Newer transfusion guidelines in patients with coexisting cardiac diseases are similar to those in patients without such comorbidities. Thus, RBC transfusions are most often indicated at haemoglobin levels below 6.0 g/dL (3.7 mmol/L) and hardly ever at haemoglobin levels above 10 g/dL (6.1 mmol/L) [25]. In cardiac surgery, especially in CAD patients, the lower limit should probably be elevated to 7 g/dL (4.3 mmol/L), though no available hard evidence. Institutions should evaluate how they approach transfusion and each physician should evaluate each patient for signs and symptoms of ischemia or imbalance in oxygen supply and delivery, where the major challenge is how to decide when that imbalance is occurring in certain tissues.

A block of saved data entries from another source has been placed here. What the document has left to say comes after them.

(* ===== verification/JsonRound.v ===== *)
(** * JSON: reading back what was printed

    The parser on the text of a value: strings, numbers, arrays and objects,
    compact or formatted, are read back as the value that was printed. *)

From S2P Require Import Prelude JsonText JsonSafe JsonParse JsonPrint JsonRender.

Local Open Scope Z_scope.

(** ** Reading at a place of a text *)
Lemma drop_plus {X : Type} i (s a r : list X) : drop i s = a ++ r -> drop (i + length a) s = r.
Proof. intros H. rewrite <- drop_drop, H. apply drop_app_length. Qed.

Lemma lookup_at {X : Type} i (s : list X) x r : drop i s = x :: r -> s !! i = Some x.
Proof. intros H. rewrite <- (Nat.add_0_r i), <- lookup_drop, H. reflexivity. Qed.

Lemma get8_at i s x r : drop i s = x :: r -> get8 s i = Ret x.
Proof. intros H. unfold get8. rewrite (lookup_at _ _ _ _ H). reflexivity. Qed.

Lemma drop_next {X : Type} i (s : list X) x r : drop i s = x :: r -> drop (S i) s = r.
Proof. intros H. replace (S i) with (i + length [x])%nat by (simpl; lia). apply (drop_plus i s [x]), H. Qed.

Lemma drop_length {X : Type} i (s a r : list X) : drop i s = a ++ r -> a <> [] -> (i + length a <= length s)%nat.
Proof.
  intros H Ha. assert (length (drop i s) = (length a + length r)%nat) as Hl by (rewrite H; apply length_app).
  rewrite length_drop in Hl. destruct a; [contradiction|]. simpl in *. lia.
Qed.

Section Round.
Context `{D : CDouble} `{A : Allocator}.

(** ** Strings *)
Lemma hex_digit_char v : 0 <= v < 16 -> hex_digit (hex_char v) = Some v.
Proof.
  intros H. unfold hex_digit, hex_char. destruct (Z.ltb_spec v 10); repeat zcase; cbn [andb]; try lia;
    f_equal; lia.
Qed.

Definition text_byte (c : Z) : Prop := 1 <= c < 256.

Lemma cstr_id s : Forall text_byte s -> cstr s = s.
Proof.
  induction 1 as [|c s Hc _ IH]; cbn [cstr]; [reflexivity|]. unfold text_byte in Hc.
  rewrite (proj2 (Z.eqb_neq c 0)) by lia. congruence.
Qed.

(** What [escape1] writes. *)
Lemma escape1_cases c : text_byte c ->
  (escape1 c = [c] /\ c <> 34 /\ c <> 92) \/
  (exists l, escape1 c = [92; l] /\ simple_escape l = Some c) \/
  (c < 32 /\ escape1 c = [92; 117; 48; 48; hex_char (c / 16); hex_char (c mod 16)]).
Proof.
  intros Hc. unfold text_byte in Hc. unfold escape1. destruct (_ && _) eqn:E.
  { left. split; [reflexivity|]. lia. }
  right. destruct (escape_letter c) as [l|] eqn:El; [left | right; split; [|reflexivity]].
  - exists l. split; [reflexivity|]. unfold escape_letter in El. clear E.
    repeat (zcase; [injection El as <-; subst; reflexivity|]). discriminate.
  - unfold escape_letter in El.
    repeat (match type of El with context [Z.eqb ?a ?b] => destruct (Z.eqb_spec a b) end; [discriminate|]).
    lia.
Qed.
Lemma run_length s : (length (digit_run s) <= length s)%nat.
Proof. induction s as [|c s IH]; cbn [digit_run]; [lia|]. destruct (is_digit c); simpl; lia. Qed.
End Whole.

(** [d_mul] by zero is zero for the finite numbers only. *)
#[export] Instance whole : CDouble := {|
  double := Z; d_zero := 0; of_int z := z; to_int z := z;
  d_sub a b := a - b;
  d_mul a b := if Z.abs a <? 1000000000000000 then a * b else 1;
  d_fabs := Z.abs; d_le := Z.leb; d_eq := Z.eqb; CJSON_DOUBLE_PRECISION := 0;
  strtod := Whole.strtod;
  sscanf_lg s := Some (fst (Whole.strtod s));
  sprintf_g _ := Whole.print |}.

#[export] Instance whole_uses : StrtodUses whole.
Proof.
  intros [|c s]; cbn [strtod whole Whole.strtod]; [simpl; lia|].
  pose proof (Whole.run_length s) as H. pose proof (Whole.run_length (c :: s)) as H'.
  destruct (c =? 45); [|exact H']. destruct (Whole.digit_run s); simpl in *; lia.
Qed.

#[export] Instance whole_text : DoubleText whole.
Proof.
  assert (Hd : forall n, Forall (fun c => Whole.is_digit c = true) (Whole.dec 20 n []))
    by (intros; apply Whole.dec_digits; constructor).
  assert (Hl : forall n, (1 <= length (Whole.dec 20 n []) <= 20)%nat).
  { intros n. destruct (Whole.dec_length 20 n []) as [H1 H2]. specialize (H2 ltac:(lia)).
    cbn [length] in H1, H2. lia. }
  assert (Hn : forall c, Whole.is_digit c = true -> @number_or_dot whole c).
  { intros c H. left. unfold Whole.is_digit in H. unfold is_number_char. rewrite H. reflexivity. }
  constructor.
  - intros k d _ _. cbn [sprintf_g whole]. unfold Whole.print.
    destruct (d <? 0); cbn [length]; [pose proof (Hl (- d)) | pose proof (Hl d)]; lia.
  - intros k d _. cbn [sprintf_g whole]. unfold Whole.print.
    destruct (d <? 0); [constructor; [left; reflexivity|]|]; (eapply Forall_impl; [apply Hd | exact Hn]).
  - intros k d c t _ E. cbn [sprintf_g whole] in E. unfold Whole.print in E.
    destruct (d <? 0); [left; pose proof (f_equal (hd 0) E) as H; exact (eq_sym H)|].
    right. pose proof (Hd d) as H. rewrite E in H. apply Forall_cons in H as [H _].
    unfold Whole.is_digit in H. lia.
  - intros k d _. cbn [sprintf_g strtod whole]. unfold Whole.print.
    destruct (d <? 0).
    + cbn [Whole.strtod]. rewrite Whole.run_digits by apply Hd. pose proof (Hl (- d)).
      change (45 =? 45) with true. cbv iota.
      destruct (Whole.dec 20 (- d) []); [cbn [length] in *; lia | reflexivity].
    + pose proof (Hd d) as H. pose proof (Hl d) as H'.
      destruct (Whole.dec 20 d []) as [|c t] eqn:E; [cbn [length] in H'; lia|].
      assert (Hc : c <> 45). { apply Forall_cons in H as [H _]. unfold Whole.is_digit in H. lia. }
      cbn [Whole.strtod]. rewrite (proj2 (Z.eqb_neq c 45) Hc), (Whole.run_digits _ H). reflexivity.
Qed.

#[export] Instance whole_digits : DoubleDigits whole.
Proof.
  constructor; [|intros s x [= <-]; reflexivity].
  intros d Hf. unfold finite in Hf. cbn [d_mul d_eq d_zero whole] in Hf.
  destruct (Z.ltb_spec (Z.abs d) 1000000000000000) as [Hd|]; [|discriminate].
  assert (Hn : forall n, 0 <= n <= Z.abs d -> Whole.value (Whole.dec 20 n []) = n).
  { intros n H. rewrite Whole.dec_value; [reflexivity|]. change (10 ^ Z.of_nat 20) with 100000000000000000000. lia. }
  cbn [strtod sprintf_g whole]. unfold Whole.print.
  assert (Hr : forall n, Forall (fun c => Whole.is_digit c = true) (Whole.dec 20 n []))
    by (intros; apply Whole.dec_digits; constructor).
  assert (Hl : forall n, (1 <= length (Whole.dec 20 n []))%nat).
  { intros n. destruct (Whole.dec_length 20 n []) as [_ H2]. specialize (H2 ltac:(lia)). cbn [length] in H2. lia. }
  destruct (Z.ltb_spec d 0).
  - cbn [Whole.strtod]. rewrite Whole.run_digits by apply Hr. change (45 =? 45) with true. cbv iota.
    pose proof (Hl (- d)). pose proof (Hn (- d) ltac:(lia)) as E.
    destruct (Whole.dec 20 (- d) []); [cbn [length] in *; lia|]. cbn [fst]. lia.
  - pose proof (Hr d) as H'. pose proof (Hl d). pose proof (Hn d ltac:(lia)) as E.
    destruct (Whole.dec 20 d []) as [|c t]; [cbn [length] in *; lia|].
    assert (Hc : c <> 45). { apply Forall_cons in H' as [H' _]. unfold Whole.is_digit in H'. lia. }
    cbn [Whole.strtod]. rewrite (proj2 (Z.eqb_neq c 45) Hc), (Whole.run_digits _ H'). exact E.
Qed.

Evidently such signs may be reached at higher haemoglobin values than in healthy patients, but further studies are needed to fully confirm that transfusing these patients at a higher haemoglobin level positively is making more good than harm.

Following this teams and institutions need to conduct open discussions about how they will approach patient blood management and instead of previous fixed haemoglobin levels the best practice would be individual haemoglobin/haematocrit triggers.

Transfusion Strategy: Issues to Consider When Making a Strategy

(1)Strategy of transfusion: Make local policy and guidelines for transfusion including(i)Preferably developing an algorithm for transfusion(ii)Education and knowledge of physicians and nurses(iii)Policy on blood saving precautions, mechanical or medical(iv)Evaluation of cost of blood/blood products and cost alternatives(v)Availability of blood and blood products(vi)Transfusion of only actual bleeding and/or unstable patients(vii)Safety related to need(viii)Affection of immune system acceptable?(2)Preoperative evaluation(i)Deciding blood saving precautions(ii)Cardiovascular reserve(iii)Defining acceptable blood loss/haematocrit/absolute haemoglobin content.(3)Evaluate perioperative(i)Haematocrit look at it—do not treat it but(ii)Evaluate the absolute amount of haemoglobin.(4)Reevaluate cardiovascular capacity and decide transfusion need.

Conflict of Interests

The author declares that there is no conflict of interests regarding the publication of this paper.